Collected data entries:
BEGIN

(* ===== verification/JpegTables.v ===== *)
(** * JPEG tables

    The quantizer and Huffman tables of [trezor-tjpgdec/src/lib.rs], built
    from the segment in the input buffer.  An error here makes [JDEC::new]
    drop the object, so no state is returned with it. *)
From S2P Require Import Prelude Io JpegState.
Local Open Scope Z_scope.

(* src: rust/trezor-tjpgdec/src/lib.rs 123-130 (ZIG) *)
Definition ZIG : list Z :=
  [0; 1; 8; 16; 9; 2; 3; 10; 17; 24; 32; 25; 18; 11; 4; 5;
   12; 19; 26; 33; 40; 48; 41; 34; 27; 20; 13; 6; 7; 14; 21; 28;
   35; 42; 49; 56; 57; 50; 43; 36; 29; 22; 15; 23; 30; 37; 44; 51;
   58; 59; 52; 45; 38; 31; 39; 46; 53; 60; 61; 54; 47; 55; 62; 63].

(** The factors times 8192, truncated. *)
(* src: rust/trezor-tjpgdec/src/lib.rs 132-150 (IPSF) *)
Definition IPSF : list Z :=
  [8192; 11362; 10703; 9632; 8192; 6436; 4433; 2260;
   11362; 15760; 14846; 13361; 11362; 8927; 6149; 3134;
   10703; 14846; 13984; 12585; 10703; 8409; 5792; 2953;
   9632; 13361; 12585; 11326; 9632; 7568; 5213; 2657;
   8192; 11362; 10703; 9632; 8192; 6436; 4433; 2260;
   6436; 8927; 8409; 7568; 6436; 5057; 3483; 1775;
   4433; 6149; 5792; 5213; 4433; 3483; 2399; 1223;
   2260; 3134; 2953; 2657; 2260; 1775; 1223; 623].

(** One table: its 64 entries, de-zigzagged and scaled. *)
(* src: rust/trezor-tjpgdec/src/lib.rs 216-222 (JDEC::create_qt_tbl) *)
Definition load_qt (inbuf_ : list Z) (data_idx : Z) (tbl : list Z) : jresult (list Z * Z) :=
  foldM (λ '(tbl, data_idx) zi,
    q ← at_ inbuf_ data_idx;
    f ← at_ IPSF zi;
    tbl ← store tbl zi (i32 (wrapu 32 (q * f)));
    Ok (tbl, data_idx + 1)) (tbl, data_idx) ZIG.

(* src: rust/trezor-tjpgdec/src/lib.rs 193-225 (JDEC::create_qt_tbl) *)
Fixpoint create_qt_loop (fuel : nat) (self : JDEC) (ndata data_idx : Z) : jresult JDEC :=
  match fuel with
  | O => NoFuel
  | S fuel =>
    if ndata =? 0 then Ok self
    else if ndata <? 65 then Err InvalidData
    else
      let ndata := ndata - 65 in
      d ← at_ (inbuf self) data_idx;
      let data_idx := data_idx + 1 in
      if negb (Z.land d 0xf0 =? 0) then Err InvalidData else
      let i := Z.land d 3 in
      '(tbl, self) ← alloc_i32 64 self;
      '(tbl, data_idx) ← load_qt (inbuf self) data_idx tbl;
      qttbl ← store (qttbl self) i tbl;
      create_qt_loop fuel (set_qttbl self qttbl) ndata data_idx
  end.

(** Every table takes 65 bytes. *)
(* src: rust/trezor-tjpgdec/src/lib.rs 193-225 (JDEC::create_qt_tbl) *)
Definition create_qt_tbl (self : JDEC) (ndata : Z) : jresult JDEC :=
  create_qt_loop (S (Z.to_nat ndata)) self ndata 0.

(** ** Huffman tables *)

(** The number of codes of each length, and their sum. *)
(* src: rust/trezor-tjpgdec/src/lib.rs 257-264 (JDEC::create_huffman_tbl) *)
Definition load_bits (inbuf_ : list Z) (data_idx : Z) (bits : list Z) : jresult (list Z * Z * Z) :=
  foldM (λ '(bits, np, data_idx) i,
    b ← at_ inbuf_ data_idx;
    bits ← store bits i b;
    Ok (bits, np + b, data_idx + 1)) (bits, 0, data_idx) (range 16).

(** The codes of one length. *)
(* src: rust/trezor-tjpgdec/src/lib.rs 273-279 (JDEC::create_huffman_tbl) *)
Fixpoint codes_of_length (b : nat) (codes : list Z) (hc j : Z) : jresult (list Z * Z * Z) :=
  match b with
  | O => Ok (codes, hc, j)
  | S b =>
    codes ← store codes j hc;
    codes_of_length b codes (wrapu 16 (hc + 1)) (j + 1)
  end.

(** Codes of one length count up; the first code of the next length is the
    next number, doubled. *)
(* src: rust/trezor-tjpgdec/src/lib.rs 269-281 (JDEC::create_huffman_tbl) *)
Definition build_codes (bits codes : list Z) : jresult (list Z) :=
  '(codes, _, _) ← foldM (λ '(codes, hc, j) b,
    '(codes, hc, j) ← codes_of_length (Z.to_nat b) codes hc j;
    Ok (codes, wrapu 16 (Z.shiftl hc 1), j)) (codes, 0, 0) bits;
  Ok codes.

(* src: rust/trezor-tjpgdec/src/lib.rs 291-299 (JDEC::create_huffman_tbl) *)
Definition load_data (inbuf_ : list Z) (cls np data_idx : Z) (vals : list Z)
    : jresult (list Z * Z) :=
  foldM (λ '(vals, data_idx) i,
    d ← at_ inbuf_ data_idx;
    if (cls =? 0) && (11 <? d) then Err InvalidData else
    vals ← store vals i d;
    Ok (vals, data_idx + 1)) (vals, data_idx) (range np).

(** The same value at [span] consecutive places. *)
(* src: rust/trezor-tjpgdec/src/lib.rs 331-335 (JDEC::create_huffman_tbl) *)
Fixpoint fill_span (span : nat) (lut : list Z) (ti td : Z) : jresult (list Z) :=
  match span with
  | O => Ok lut
  | S span =>
    lut ← store lut ti td;
    fill_span span lut (ti + 1) td
  end.

(** The entries of the codes of [b + 1] bits: the length and the value, packed
    with [shift] bits for the value. *)
(* src: rust/trezor-tjpgdec/src/lib.rs 320-348 (JDEC::create_huffman_tbl) *)
Fixpoint lut_of_length (j : nat) (codes vals lut : list Z) (cls b i : Z) : jresult (list Z * Z) :=
  match j with
  | O => Ok (lut, i)
  | S j =>
    code ← at_ codes i;
    let ti := Z.land (wrapu 16 (Z.shiftl code (HUFF_BIT - 1 - b))) HUFF_MASK in
    v ← at_ vals i;
    let td := if negb (cls =? 0) then wrapu 16 (Z.lor v (Z.shiftl (b + 1) 8))
              else wrapu 8 (Z.lor v (Z.shiftl (b + 1) 4)) in
    lut ← fill_span (Z.to_nat (Z.shiftl 1 (HUFF_BIT - 1 - b))) lut ti td;
    lut_of_length j codes vals lut cls b (i + 1)
  end.

(* src: rust/trezor-tjpgdec/src/lib.rs 300-352 (JDEC::create_huffman_tbl) *)
Definition build_lut (bits codes vals lut : list Z) (cls : Z) : jresult (list Z * Z) :=
  foldM (λ '(lut, i) b,
    j ← at_ bits b;
    lut_of_length (Z.to_nat j) codes vals lut cls b i) (lut, 0) (range HUFF_BIT).

(** One table of the segment, whose class and number are in [d]. *)
(* src: rust/trezor-tjpgdec/src/lib.rs 252-352 (JDEC::create_huffman_tbl) *)
Definition create_one_huffman (self : JDEC) (d ndata data_idx : Z) : jresult (JDEC * Z * Z) :=
  let cls := Z.shiftr d 4 in
  let num := Z.land d 0xf in
  let k := ix num cls in
  '(bits, self) ← alloc_u8 16 self;
  '(bits, np, data_idx) ← load_bits (inbuf self) data_idx bits;
  '(codes, self) ← alloc_u16 np self;
  codes ← build_codes bits codes;
  if ndata <? np then Err InvalidData else
  let ndata := ndata - np in
  '(vals, self) ← alloc_u8 np self;
  '(vals, data_idx) ← load_data (inbuf self) cls np data_idx vals;
  '(lut, self) ← (if negb (cls =? 0) then alloc_u16 HUFF_LEN self else alloc_u8 HUFF_LEN self);
  let lut := (λ _, if negb (cls =? 0) then 0xffff else 0xff) <$> lut in
  '(lut, i) ← build_lut bits codes vals lut cls;
  huffbits' ← store (huffbits self) k bits;
  huffcode' ← store (huffcode self) k codes;
  huffcode_len' ← store (huffcode_len self) k np;
  huffdata' ← store (huffdata self) k vals;
  longofs' ← store (longofs self) k (wrapu 8 i);
  let self := set_longofs (set_huffdata (set_huffcode_len (set_huffcode
                (set_huffbits self huffbits') huffcode') huffcode_len') huffdata') longofs' in
  self ← (if negb (cls =? 0)
          then t ← store (hufflut_ac self) num lut; Ok (set_hufflut_ac self t)
          else t ← store (hufflut_dc self) num lut; Ok (set_hufflut_dc self t));
  Ok (self, ndata, data_idx).

(* src: rust/trezor-tjpgdec/src/lib.rs 230-355 (JDEC::create_huffman_tbl) *)
Fixpoint create_huffman_loop (fuel : nat) (self : JDEC) (ndata data_idx : Z) : jresult JDEC :=
  match fuel with
  | O => NoFuel
  | S fuel =>
    if ndata =? 0 then Ok self
    else if ndata <? 17 then Err InvalidData
    else
      d ← at_ (inbuf self) data_idx;
      if negb (Z.land d 0xee =? 0) then Err InvalidData else
      '(self, ndata, data_idx) ← create_one_huffman self d (ndata - 17) (data_idx + 1);
      create_huffman_loop fuel self ndata data_idx
  end.

(** Every table takes at least 17 bytes. *)
(* src: rust/trezor-tjpgdec/src/lib.rs 230-355 (JDEC::create_huffman_tbl) *)
Definition create_huffman_tbl (self : JDEC) (ndata : Z) : jresult JDEC :=
  create_huffman_loop (S (Z.to_nat ndata)) self ndata 0.

(** ** The JPEG bit stream

    Huffman codes and raw bits are taken from a working register that is
    refilled byte by byte from the input buffer, where 0xFF is escaped and
    markers stall the stream; restart markers resynchronize it. *)
Section Bits.
Context {IN : Type} `{JpegInput IN}.

(** Refills the input buffer when no bytes are left in it. *)
(* src: rust/trezor-tjpgdec/src/lib.rs 376-384 (JDEC::huffext) *)
Definition refill (dc dp : Z) : M IN (Z * Z) :=
  if dc =? 0 then
    dc ← jpeg_in (Some 0) JD_SZBUF;
    if dc =? 0 then raise Input else mret (dc, 0)
  else mret (dc, dp).

(** The working register [w] of [wbit] bits, brought to [target] bits. *)
(* src: rust/trezor-tjpgdec/src/lib.rs 370-407 (JDEC::huffext) *)
Fixpoint fill_loop (fuel : nat) (target dc dp : Z) (flg : bool) (wbit w : Z)
    : M IN (Z * Z * Z * Z) :=
  match fuel with
  | O => lift NoFuel
  | S fuel =>
    if wbit <? target then
      jd ← self_;
      if negb (marker jd =? 0) then
        fill_loop fuel target dc dp flg (wbit + 8) (Z.lor (wrapu 32 (Z.shiftl w 8)) 0xff)
      else
        '(dc, dp) ← refill dc dp;
        jd ← self_;
        d ← lift (at_ (inbuf jd) dp);
        let dp := dp + 1 in
        let dc := dc - 1 in
        if flg then
          _ ← (if negb (d =? 0) then update (λ jd, set_marker jd d) else mret tt);
          fill_loop fuel target dc dp false (wbit + 8) (Z.lor (wrapu 32 (Z.shiftl w 8)) 0xff)
        else if d =? 0xff then
          fill_loop fuel target dc dp true wbit w
        else
          fill_loop fuel target dc dp false (wbit + 8) (Z.lor (wrapu 32 (Z.shiftl w 8)) d)
    else mret (dc, dp, wbit, w)
  end.

(** At most two bytes of input per byte of the register, which holds four. *)
(* src: rust/trezor-tjpgdec/src/lib.rs 362-407 (JDEC::huffext) *)
Definition fill (target : Z) : M IN (Z * Z * Z * Z) :=
  jd ← self_;
  let wbit := (dbit jd) `mod` 32 in
  fill_loop 9 target (dctr jd) (dptr jd) false wbit (Z.land (wreg jd) (Z.shiftl 1 wbit - 1)).

(** The search among the [nc] codes of one length: the matching value, or the
    index after them (an unsigned byte). *)
(* src: rust/trezor-tjpgdec/src/lib.rs 455-473 (JDEC::huffext) *)
Fixpoint search_codes (nc : nat) (d hc_idx codes_len : Z) (codes vals : list Z)
    : jresult (Z + Z) :=
  match nc with
  | O => Ok (inr hc_idx)
  | S nc =>
    if codes_len <=? hc_idx then Err InvalidData else
    val ← at_ codes hc_idx;
    if d =? val then v ← at_ vals hc_idx; Ok (inl v)
    else search_codes nc d (wrapu 8 (hc_idx + 1)) codes_len codes vals
  end.

(** The search over the code lengths from [bl] to 16; the result is the value
    and the length of its code. *)
(* src: rust/trezor-tjpgdec/src/lib.rs 449-479 (JDEC::huffext) *)
Fixpoint search_lengths (fuel : nat) (bl hb_idx hc_idx w wbit codes_len : Z)
    (bits codes vals : list Z) : jresult (Z * Z) :=
  match fuel with
  | O => Err InvalidData
  | S fuel =>
    nc ← at_ bits hb_idx;
    let d := Z.shiftr w (wbit - bl) in
    r ← search_codes (Z.to_nat nc) d hc_idx codes_len codes vals;
    match r with
    | inl v => Ok (v, bl)
    | inr hc_idx => search_lengths fuel (bl + 1) (hb_idx + 1) hc_idx w wbit codes_len bits codes vals
    end
  end.

(** The code at the top of the register: a short one by table lookup, a long
    one by search; the value and the length of the code. *)
(* src: rust/trezor-tjpgdec/src/lib.rs 412-480 (JDEC::huffext) *)
Definition huff_decode (self : JDEC) (id cls w wbit : Z) : jresult (Z * Z) :=
  let k := ix id cls in
  let short := Z.shiftr w (wbit - HUFF_BIT) in
  lut ← at_ (if negb (cls =? 0) then hufflut_ac self else hufflut_dc self) id;
  d ← at_ lut short;
  if negb (cls =? 0) && negb (d =? 0xffff) then Ok (Z.land d 0xff, Z.shiftr d 8)
  else if (cls =? 0) && negb (d =? 0xff) then Ok (Z.land d 0xf, Z.shiftr d 4)
  else
    hc_idx ← at_ (longofs self) k;
    bits ← at_ (huffbits self) k;
    codes ← at_ (huffcode self) k;
    codes_len ← at_ (huffcode_len self) k;
    vals ← at_ (huffdata self) k;
    search_lengths 6 (HUFF_BIT + 1) HUFF_BIT hc_idx w wbit codes_len bits codes vals.

(* src: rust/trezor-tjpgdec/src/lib.rs 361-480 (JDEC::huffext) *)
Definition huffext (id cls : Z) : M IN Z :=
  '(dc, dp, wbit, w) ← fill 16;
  _ ← update (λ jd, set_wreg (set_dptr (set_dctr jd dc) dp) w);
  jd ← self_;
  '(v, code_len) ← lift (huff_decode jd id cls w wbit);
  _ ← update (λ jd, set_dbit jd (wrapu 8 (wbit - code_len)));
  mret v.

(* src: rust/trezor-tjpgdec/src/lib.rs 485-532 (JDEC::bitext) *)
Definition bitext (nbit : Z) : M IN Z :=
  '(dc, dp, wbit, w) ← fill nbit;
  _ ← update (λ jd, set_dptr (set_dctr (set_dbit (set_wreg jd w) (wrapu 8 (wbit - nbit))) dc) dp);
  mret (i32 (Z.shiftr w ((wbit - nbit) `mod` 32))).

(** Two bytes, refilling the buffer as needed. *)
(* src: rust/trezor-tjpgdec/src/lib.rs 546-562 (JDEC::restart) *)
Definition read_marker (dc dp : Z) : M IN (Z * Z * Z) :=
  forM (λ '(marker, dc, dp) (_ : Z),
    '(dc, dp) ← refill dc dp;
    jd ← self_;
    b ← lift (at_ (inbuf jd) dp);
    mret (Z.lor (wrapu 16 (Z.shiftl marker 8)) b, dc - 1, dp + 1)) (0, dc, dp) (range 2).

(* src: rust/trezor-tjpgdec/src/lib.rs 537-578 (JDEC::restart) *)
Definition restart (rstn : Z) : M IN unit :=
  jd ← self_;
  m ← (if negb (marker jd =? 0) then
         _ ← update (λ jd, set_marker jd 0);
         mret (Z.lor 0xff00 (marker jd))
       else
         '(m, dc, dp) ← read_marker (dctr jd) (dptr jd);
         _ ← update (λ jd, set_dctr (set_dptr jd dp) dc);
         mret m);
  if negb (Z.land m 0xffd8 =? 0xffd0) || negb (Z.land m 7 =? Z.land rstn 7)
  then raise InvalidData
  else
    _ ← update (λ jd, set_dbit jd 0);
    jd ← self_;
    dcv ← lift (d ← store (dcv jd) 0 0; d ← store d 1 0; store d 2 0);
    update (λ jd, set_dcv jd dcv).
End Bits.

END

## TASK OBJECTIVE:
What you return must be the lines above that run from the line with "and the length of its code. *)" to the line with "let d := Z.shiftr w (wbit - bl) in", inclusive, each copied exactly.

## RESPONSE TO THIS EXERCISE:
    and the length of its code. *)
(* src: rust/trezor-tjpgdec/src/lib.rs 449-479 (JDEC::huffext) *)
Fixpoint search_lengths (fuel : nat) (bl hb_idx hc_idx w wbit codes_len : Z)
    (bits codes vals : list Z) : jresult (Z * Z) :=
  match fuel with
  | O => Err InvalidData
  | S fuel =>
    nc ← at_ bits hb_idx;
    let d := Z.shiftr w (wbit - bl) in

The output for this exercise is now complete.